GIVEN INFORMATION
(* ===== verification/WalSystem.v ===== *)
(** * The log under concurrency

    Any number of threads in [log_order] .. [log_fill], the flusher thread and
    one thread in [stop], interleaved at every access of [running_] and at every
    queue operation; and the theorems about the log, sequential and
    interleaved.  The queue is any implementation of [Fifo]. *)

From stdpp Require Import base list gmap strings.
From Stdlib Require Import ZArith Lia Ascii.
From S2P Require Import Prelude Types Bytes BinarySerializer SerializerTheorems Fifo MpscQueue Wal.
Local Open Scope exchange_scope.
Local Open Scope list_scope.

(** ** Definitions *)

(** Where a logging call is: before [if (!running_) return], before the test of
    the loop, before [queue_.enqueue]. *)
Inductive writer : Type :=
  | W_check (e : WALEntry)
  | W_test (e : WALEntry)
  | W_enqueue (e : WALEntry).

(** The flusher: before reading [running_], before [queue_.empty()] having read
    [running_] as false, before [dequeue], returned. *)
Inductive flusher : Type := F_test | F_empty | F_dequeue | F_done.

(** The thread that stops the log: not yet, past the exchange of [running_],
    past [queue_.close()], past the join. *)
Inductive stopper : Type := S_idle | S_close | S_join | S_end.

Section System.
Context {Q : Type} `{Fifo Q WALEntry}.

(** [logged] lists the records whose [enqueue] returned true, in order; [wrote]
    those the flusher wrote. *)
Record WalSystem : Type := mkWalSystem {
  ws_wal : WAL Q;
  ws_writers : gmap nat writer;
  ws_flusher : flusher;
  ws_stopper : stopper;
  logged : list WALEntry;
  wrote : list WALEntry }.

(** A log that was just started on an empty file. *)
Definition init_wal_system : WalSystem :=
  mkWalSystem (Wal.start true (new_wal [])) ∅ F_test S_idle [] [].

Definition set_queue (q : Q) (w : WAL Q) : WAL Q :=
  mkWAL (file_open w) (disk w) q (running_ w) (flush_thread_ w).

Definition writer_step (tid : nat) (s : WalSystem) : option (outcome WalSystem) :=
  let upd ws lg wal := mkWalSystem wal ws (ws_flusher s) (ws_stopper s) lg (wrote s) in
  match ws_writers s !! tid with
  | None => None
  | Some (W_check e) | Some (W_test e) =>
      let next := match ws_writers s !! tid with Some (W_check _) => W_test e | _ => W_enqueue e end in
      Some (Ok (upd (if running_ (ws_wal s) then <[ tid := next ]> (ws_writers s)
                     else delete tid (ws_writers s)) (logged s) (ws_wal s)))
  | Some (W_enqueue e) =>
      Some (let* (ok, q) := fifo_enqueue e (queue_ (ws_wal s)) in
            Ok (if ok then upd (delete tid (ws_writers s)) (logged s ++ [e]) (set_queue q (ws_wal s))
                else upd (<[ tid := W_test e ]> (ws_writers s)) (logged s) (set_queue q (ws_wal s))))
  end.

Definition flusher_step (s : WalSystem) : option (outcome WalSystem) :=
  let upd f wal wr := mkWalSystem wal (ws_writers s) f (ws_stopper s) (logged s) wr in
  match ws_flusher s with
  | F_test => Some (Ok (upd (if running_ (ws_wal s) then F_dequeue else F_empty) (ws_wal s) (wrote s)))
  | F_empty =>
      Some (let* empty := fifo_empty (queue_ (ws_wal s)) in
            Ok (upd (if empty then F_done else F_dequeue) (ws_wal s) (wrote s)))
  | F_dequeue =>
      Some (let* (entry_opt, q) := fifo_dequeue (queue_ (ws_wal s)) in
            let w := ws_wal s in
            match entry_opt with
            | Some e => Ok (upd F_test (mkWAL (file_open w) (disk w ++ pack e) q (running_ w)
                                          (flush_thread_ w)) (wrote s ++ [e]))
            | None => Ok (upd F_test (set_queue q w) (wrote s))
            end)
  | F_done => None
  end.
(* ===== verification/ConnectionManager.v ===== *)
(** * ConnectionManager: active sessions by client id

    [gateway/connection_manager.hpp].  The [shared_ptr<Session>]s are session
    identities [S]; every operation holds [mutex_]. *)

From stdpp Require Import base gmap.
From Stdlib Require Import ZArith Lia.
From S2P Require Import Prelude Types.

Section ConnectionManager.
Context {S : Type}.

Record ConnectionManager : Type := mkConnectionManager {
  sessions_ : gmap Z S }.

Definition new_manager : ConnectionManager := mkConnectionManager ∅.

(** [sessions_\[client_id\] = session]: a session already there is replaced. *)
Definition add_session (client_id : Z) (session : S) (m : ConnectionManager) : ConnectionManager :=
  mkConnectionManager (<[ client_id := session ]> (sessions_ m)).

Definition remove_session (client_id : Z) (m : ConnectionManager) : ConnectionManager :=
  mkConnectionManager (delete client_id (sessions_ m)).

(** [None] is the null pointer. *)
Definition get_session (client_id : Z) (m : ConnectionManager) : option S := sessions_ m !! client_id.

Definition clear (m : ConnectionManager) : ConnectionManager := mkConnectionManager ∅.
End ConnectionManager.
Arguments ConnectionManager S : clear implicits.
(* ===== verification/ExecutionPipeline.v ===== *)
(** * ExecutionPipeline: reports to the clients' sessions

    [pipeline/execution_pipeline.hpp] and [pipeline/execution_pipeline.cpp]:
    two queues, of reports and of trades, and the dispatch loop.  The queues are
    any implementations of [Fifo]. *)

From stdpp Require Import base list gmap strings.
From Stdlib Require Import ZArith Lia.
From S2P Require Import Prelude Types Fifo MpscQueue ConnectionManager.
Local Open Scope exchange_scope.

(** ** Definitions *)

Section Pipeline.
Context {S QR QT : Type} `{Fifo QR ExecutionReport} `{Fifo QT Trade}.

Record ExecutionPipeline : Type := mkExecutionPipeline {
  report_queue_ : QR;
  trade_queue_ : QT;
  running_ : bool;
  dispatch_thread_ : bool }.       (* joinable() *)

Definition new_pipeline : ExecutionPipeline := mkExecutionPipeline fifo_new fifo_new false false.

Definition pipeline_start (p : ExecutionPipeline) : ExecutionPipeline :=
  if running_ p then p
  else mkExecutionPipeline (report_queue_ p) (trade_queue_ p) true true.

Fixpoint publish_report_loop (fuel : nat) (report : ExecutionReport) (p : ExecutionPipeline)
    : outcome ExecutionPipeline :=
  match fuel with
  | O => Fault OutOfFuel
  | Datatypes.S fuel =>
      if running_ p then
        let* (ok, q) := fifo_enqueue report (report_queue_ p) in
        let p := mkExecutionPipeline q (trade_queue_ p) (running_ p) (dispatch_thread_ p) in
        if ok then Ok p else publish_report_loop fuel report p
      else Ok p
  end.

Definition publish_execution_report (fuel : nat) (report : ExecutionReport) (p : ExecutionPipeline)
    : outcome ExecutionPipeline :=
  if negb (running_ p) then Ok p else publish_report_loop fuel report p.

Fixpoint publish_trade_loop (fuel : nat) (trade : Trade) (p : ExecutionPipeline)
    : outcome ExecutionPipeline :=
  match fuel with
  | O => Fault OutOfFuel
  | Datatypes.S fuel =>
      if running_ p then
        let* (ok, q) := fifo_enqueue trade (trade_queue_ p) in
        let p := mkExecutionPipeline (report_queue_ p) q (running_ p) (dispatch_thread_ p) in
        if ok then Ok p else publish_trade_loop fuel trade p
      else Ok p
  end.

Definition publish_trade (fuel : nat) (trade : Trade) (p : ExecutionPipeline)
    : outcome ExecutionPipeline :=
  if negb (running_ p) then Ok p else publish_trade_loop fuel trade p.

(** One turn of [dispatch_loop]: the calls of [send_execution_report] it makes,
    as the session and the report.  Trades are taken out and dropped. *)
Definition dispatch_turn (sessions : ConnectionManager S) (p : ExecutionPipeline)
    : outcome (ExecutionPipeline * list (S * ExecutionReport)) :=
  let* (report_opt, rq) := fifo_dequeue (report_queue_ p) in
  let sends :=
    match report_opt with
    | Some report =>
        match get_session (er_client_id report) sessions with
        | Some session => [(session, report)]
        | None => []
        end
    | None => []
    end in
  let* (trade_opt, tq) := fifo_dequeue (trade_queue_ p) in
  Ok (mkExecutionPipeline rq tq (running_ p) (dispatch_thread_ p), sends).

Fixpoint dispatch_loop (fuel : nat) (sessions : ConnectionManager S) (p : ExecutionPipeline)
    : outcome (ExecutionPipeline * list (S * ExecutionReport)) :=
  match fuel with
  | O => Fault OutOfFuel
  | Datatypes.S fuel =>
      let* reports_empty := fifo_empty (report_queue_ p) in
      let* trades_empty := fifo_empty (trade_queue_ p) in
      if running_ p || negb reports_empty || negb trades_empty then
        let* (p, sends) := dispatch_turn sessions p in
        let* (p, more) := dispatch_loop fuel sessions p in
        Ok (p, sends ++ more)
      else Ok (p, [])
  end.

(** [ExecutionPipeline::stop]: joining runs the dispatcher to its end. *)
Definition pipeline_stop (fuel : nat) (sessions : ConnectionManager S) (p : ExecutionPipeline)
    : outcome (ExecutionPipeline * list (S * ExecutionReport)) :=
  if running_ p then
    let p := mkExecutionPipeline (fifo_close (report_queue_ p)) (fifo_close (trade_queue_ p))
               false (dispatch_thread_ p) in
    let* (p, sends) := if dispatch_thread_ p then dispatch_loop fuel sessions p else Ok (p, []) in
    Ok (mkExecutionPipeline (report_queue_ p) (trade_queue_ p) false false, sends)
  else Ok (p, []).

(** What should reach the sessions: every report whose client is connected. *)
Definition deliverable (sessions : ConnectionManager S) (rs : list ExecutionReport)
    : list (S * ExecutionReport) :=
  omap (fun r => match get_session (er_client_id r) sessions with
                 | Some s => Some (s, r) | None => None end) rs.

(** Publishing reports and trades, in order. *)
Fixpoint publish_all (fuel : nat) (rs : list ExecutionReport) (ts : list Trade) (p : ExecutionPipeline)
    : outcome ExecutionPipeline :=
  match rs with
  | r :: rs => let* p := publish_execution_report fuel r p in publish_all fuel rs ts p
  | [] =>
      (fix trades (ts : list Trade) p :=
         match ts with
         | t :: ts => let* p := publish_trade fuel t p in trades ts p
         | [] => Ok p
         end) ts p
  end.
End Pipeline.
Arguments ExecutionPipeline QR QT : clear implicits.

(** ** Facts *)

Section Facts.
Context {S QR QT : Type} `{FifoLaws QR ExecutionReport} `{FifoLaws QT Trade}.

Record pipeline_holds (p : ExecutionPipeline QR QT) (closed : bool) (rs : list ExecutionReport)
    (ts : list Trade) : Prop := mkPipelineHolds {
  ph_reports : fifo_repr (report_queue_ p) closed rs;
  ph_trades : fifo_repr (trade_queue_ p) closed ts }.

Lemma dispatch_turn_holds (sessions : ConnectionManager S) p c rs ts : pipeline_holds p c rs ts ->
  exists p', dispatch_turn sessions p = Ok (p', deliverable sessions (take 1 rs)) /\
    pipeline_holds p' c (tail rs) (tail ts) /\ running_ p' = running_ p.
Proof.
  intros [Hr Ht]. unfold dispatch_turn.
  assert (exists tq, (exists to, fifo_dequeue (trade_queue_ p) = Ok (to, tq)) /\ fifo_repr tq c (tail ts))
    as (tq & (to & Htd) & Htq).
  { destruct ts as [|t ts].
    - exists (trade_queue_ p). split; [|done]. exists None. by apply fifo_dequeue_nil with c.
    - destruct (fifo_dequeue_cons _ _ _ _ Ht) as (tq & Hd & Hq). exists tq. eauto. }
  destruct rs as [|r rs].
  - rewrite (fifo_dequeue_nil _ _ Hr). cbn [obind]. rewrite Htd. cbn [obind].
    eexists. split; [done|]. split; [by constructor|done].
  - destruct (fifo_dequeue_cons _ _ _ _ Hr) as (rq & -> & Hq). cbn [obind]. rewrite Htd. cbn [obind].
    eexists. split.
    { cbn [deliverable take omap list_omap]. by destruct (get_session _ _). }
    split; [by constructor|done].
Qed.

Lemma dispatch_loop_drains fuel : forall (sessions : ConnectionManager S) p c rs ts,
  running_ p = false -> pipeline_holds p c rs ts -> (length rs < fuel)%nat -> (length ts < fuel)%nat ->
  exists p', dispatch_loop fuel sessions p = Ok (p', deliverable sessions rs) /\
    pipeline_holds p' c [] [] /\ running_ p' = false.
Proof.
  induction fuel as [|fuel IH]; intros sessions p c rs ts Hrun Hp Hlr Hlt; [lia|]. cbn [dispatch_loop].
  pose proof Hp as [Hr Ht]. rewrite (fifo_empty_repr _ _ _ Hr), (fifo_empty_repr _ _ _ Ht). cbn [obind].
  rewrite Hrun. cbn [orb].
  destruct (dispatch_turn_holds sessions p c rs ts Hp) as (p1 & Hd & Hp1 & Hrun1).
  assert (rs = [] /\ ts = [] \/ (match rs with [] => true | _ => false end = false \/
            match ts with [] => true | _ => false end = false)) as [[-> ->]|Hne]
    by (destruct rs; [destruct ts|]; auto).
  - cbn [negb orb]. exists p. split; [done|]. by split.
  - assert (negb (match rs with [] => true | _ => false end) || negb (match ts with [] => true | _ => false end)
      = true) as -> by (destruct Hne as [-> | ->]; [done|apply orb_true_r]).
    rewrite Hd. cbn [obind].
    destruct (IH sessions p1 c (tail rs) (tail ts)) as (p2 & -> & Hp2 & Hrun2);
      [congruence|done|destruct rs, ts; simpl in *; lia || naive_solver..|].
    cbn [obind]. exists p2. split; [|done]. f_equal. f_equal. unfold deliverable. rewrite <- omap_app.
    by destruct rs.
Qed.

Lemma publish_holds_report fuel r (p : ExecutionPipeline QR QT) rs ts :
  running_ p = true -> pipeline_holds p false rs ts ->
  exists p', publish_execution_report (Datatypes.S fuel) r p = Ok p' /\ running_ p' = true /\
    dispatch_thread_ p' = dispatch_thread_ p /\ pipeline_holds p' false (rs ++ [r]) ts.
Proof.
  intros Hrun [Hr Ht]. unfold publish_execution_report. rewrite Hrun. simpl. rewrite Hrun.
  destruct (fifo_enqueue_open _ _ r Hr) as (q & -> & Hq). simpl. eexists. split; [done|].
  split; [done|]. split; [done|]. by constructor.
Qed.

Lemma publish_holds_trade fuel t (p : ExecutionPipeline QR QT) rs ts :
  running_ p = true -> pipeline_holds p false rs ts ->
  exists p', publish_trade (Datatypes.S fuel) t p = Ok p' /\ running_ p' = true /\
    dispatch_thread_ p' = dispatch_thread_ p /\ pipeline_holds p' false rs (ts ++ [t]).
Proof.
  intros Hrun [Hr Ht]. unfold publish_trade. rewrite Hrun. simpl. rewrite Hrun.
  destruct (fifo_enqueue_open _ _ t Ht) as (q & -> & Hq). simpl. eexists. split; [done|].
  split; [done|]. split; [done|]. by constructor.
Qed.

Lemma publish_all_holds fuel rs ts : forall (p : ExecutionPipeline QR QT) rs0 ts0,
  running_ p = true -> pipeline_holds p false rs0 ts0 ->
  exists p', publish_all (Datatypes.S fuel) rs ts p = Ok p' /\ running_ p' = true /\
    dispatch_thread_ p' = dispatch_thread_ p /\ pipeline_holds p' false (rs0 ++ rs) (ts0 ++ ts).
Proof.
  induction rs as [|r rs IH]; intros p rs0 ts0 Hrun Hp; cbn [publish_all].
  - rewrite app_nil_r. revert p ts0 Hrun Hp. induction ts as [|t ts IHt]; intros p ts0 Hrun Hp.
    { exists p. by rewrite app_nil_r. }
    destruct (publish_holds_trade fuel t p rs0 ts0 Hrun Hp) as (p1 & -> & Hr1 & Hd1 & Hp1). cbn [obind].
    destruct (IHt p1 _ Hr1 Hp1) as (p2 & He2 & Hr2 & Hd2 & Hp2). exists p2. rewrite <- app_assoc in Hp2.
    split; [exact He2|]. by rewrite Hd2, Hd1.
  - destruct (publish_holds_report fuel r p rs0 ts0 Hrun Hp) as (p1 & -> & Hr1 & Hd1 & Hp1). cbn [obind].
    destruct (IH p1 _ _ Hr1 Hp1) as (p2 & He2 & Hr2 & Hd2 & Hp2). exists p2. rewrite <- app_assoc in Hp2.
    split; [exact He2|]. by rewrite Hd2, Hd1.
Qed.
End Facts.

(** ** Properties *)

(** A pipeline that is started, given any reports and trades and stopped
    hands each report whose client is connected to that client's session,
    exactly once and in the order of publication, and drops the others and the
    trades. *)
Theorem pipeline_delivers {S QR QT} `{FifoLaws QR ExecutionReport} `{FifoLaws QT Trade}
    (sessions : ConnectionManager S) rs ts fuel :
  (length rs < fuel)%nat -> (length ts < fuel)%nat ->
  exists (p p' : ExecutionPipeline QR QT),
    publish_all 1 rs ts (pipeline_start new_pipeline) = Ok p /\
    pipeline_stop fuel sessions p = Ok (p', deliverable sessions rs) /\
    pipeline_holds p' true [] [].
Proof.
  intros Hr Ht.
  destruct (publish_all_holds 0 rs ts (pipeline_start (new_pipeline (QR:=QR) (QT:=QT))) [] [])
    as (p & Hp & Hrun & Hd & [Hqr Hqt]); [done|constructor; apply fifo_new_repr|].
  exists p. unfold pipeline_stop. rewrite Hrun, Hd. cbn [dispatch_thread_ pipeline_start new_pipeline running_].
  destruct (dispatch_loop_drains fuel sessions
    (mkExecutionPipeline (fifo_close (report_queue_ p)) (fifo_close (trade_queue_ p)) false true) true rs ts)
    as (p' & -> & [Hr' Ht'] & _); [done|constructor; by eapply fifo_close_repr|done..|].
  cbn [obind]. eexists. split; [exact Hp|]. split; [done|]. by constructor.
Qed.

Definition w_pipe_report (id c : Z) : ExecutionReport :=
  mkExecutionReport id "AAPL" Buy New 100 10 10 0 0 5 "" c.

Definition w_manager : ConnectionManager nat := add_session 2 20 (add_session 1 10 new_manager).

Lemma pipeline_delivers_witness :
  exists (p p' : ExecutionPipeline (MPSCQueue ExecutionReport) (MPSCQueue Trade)),
    publish_all 1 [w_pipe_report 7 2; w_pipe_report 8 3; w_pipe_report 9 1] [mkTrade 1 "AAPL" 100 10 5]
      (pipeline_start new_pipeline) = Ok p /\
    pipeline_stop 4 w_manager p = Ok (p', [(20, w_pipe_report 7 2); (10, w_pipe_report 9 1)]) /\
    pipeline_holds p' true [] [].
Proof.
  assert (length [w_pipe_report 7 2; w_pipe_report 8 3; w_pipe_report 9 1] < 4)%nat as Hr by (simpl; lia).
  assert (length [mkTrade 1 "AAPL" 100 10 5] < 4)%nat as Ht by (simpl; lia).
  exact (pipeline_delivers w_manager _ _ 4 Hr Ht).
Defined.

WHAT TO DO
From the material above, set down exactly the lines starting at the one with "- cbn [negb" and ending at the one with "intros Hrun [Hr Ht]. unfold publish_execution_report.", end lines included.

EXPECTED ANSWER
  - cbn [negb orb]. exists p. split; [done|]. by split.
  - assert (negb (match rs with [] => true | _ => false end) || negb (match ts with [] => true | _ => false end)
      = true) as -> by (destruct Hne as [-> | ->]; [done|apply orb_true_r]).
    rewrite Hd. cbn [obind].
    destruct (IH sessions p1 c (tail rs) (tail ts)) as (p2 & -> & Hp2 & Hrun2);
      [congruence|done|destruct rs, ts; simpl in *; lia || naive_solver..|].
    cbn [obind]. exists p2. split; [|done]. f_equal. f_equal. unfold deliverable. rewrite <- omap_app.
    by destruct rs.
Qed.

Lemma publish_holds_report fuel r (p : ExecutionPipeline QR QT) rs ts :
  running_ p = true -> pipeline_holds p false rs ts ->
  exists p', publish_execution_report (Datatypes.S fuel) r p = Ok p' /\ running_ p' = true /\
    dispatch_thread_ p' = dispatch_thread_ p /\ pipeline_holds p' false (rs ++ [r]) ts.
Proof.
  intros Hrun [Hr Ht]. unfold publish_execution_report. rewrite Hrun. simpl. rewrite Hrun.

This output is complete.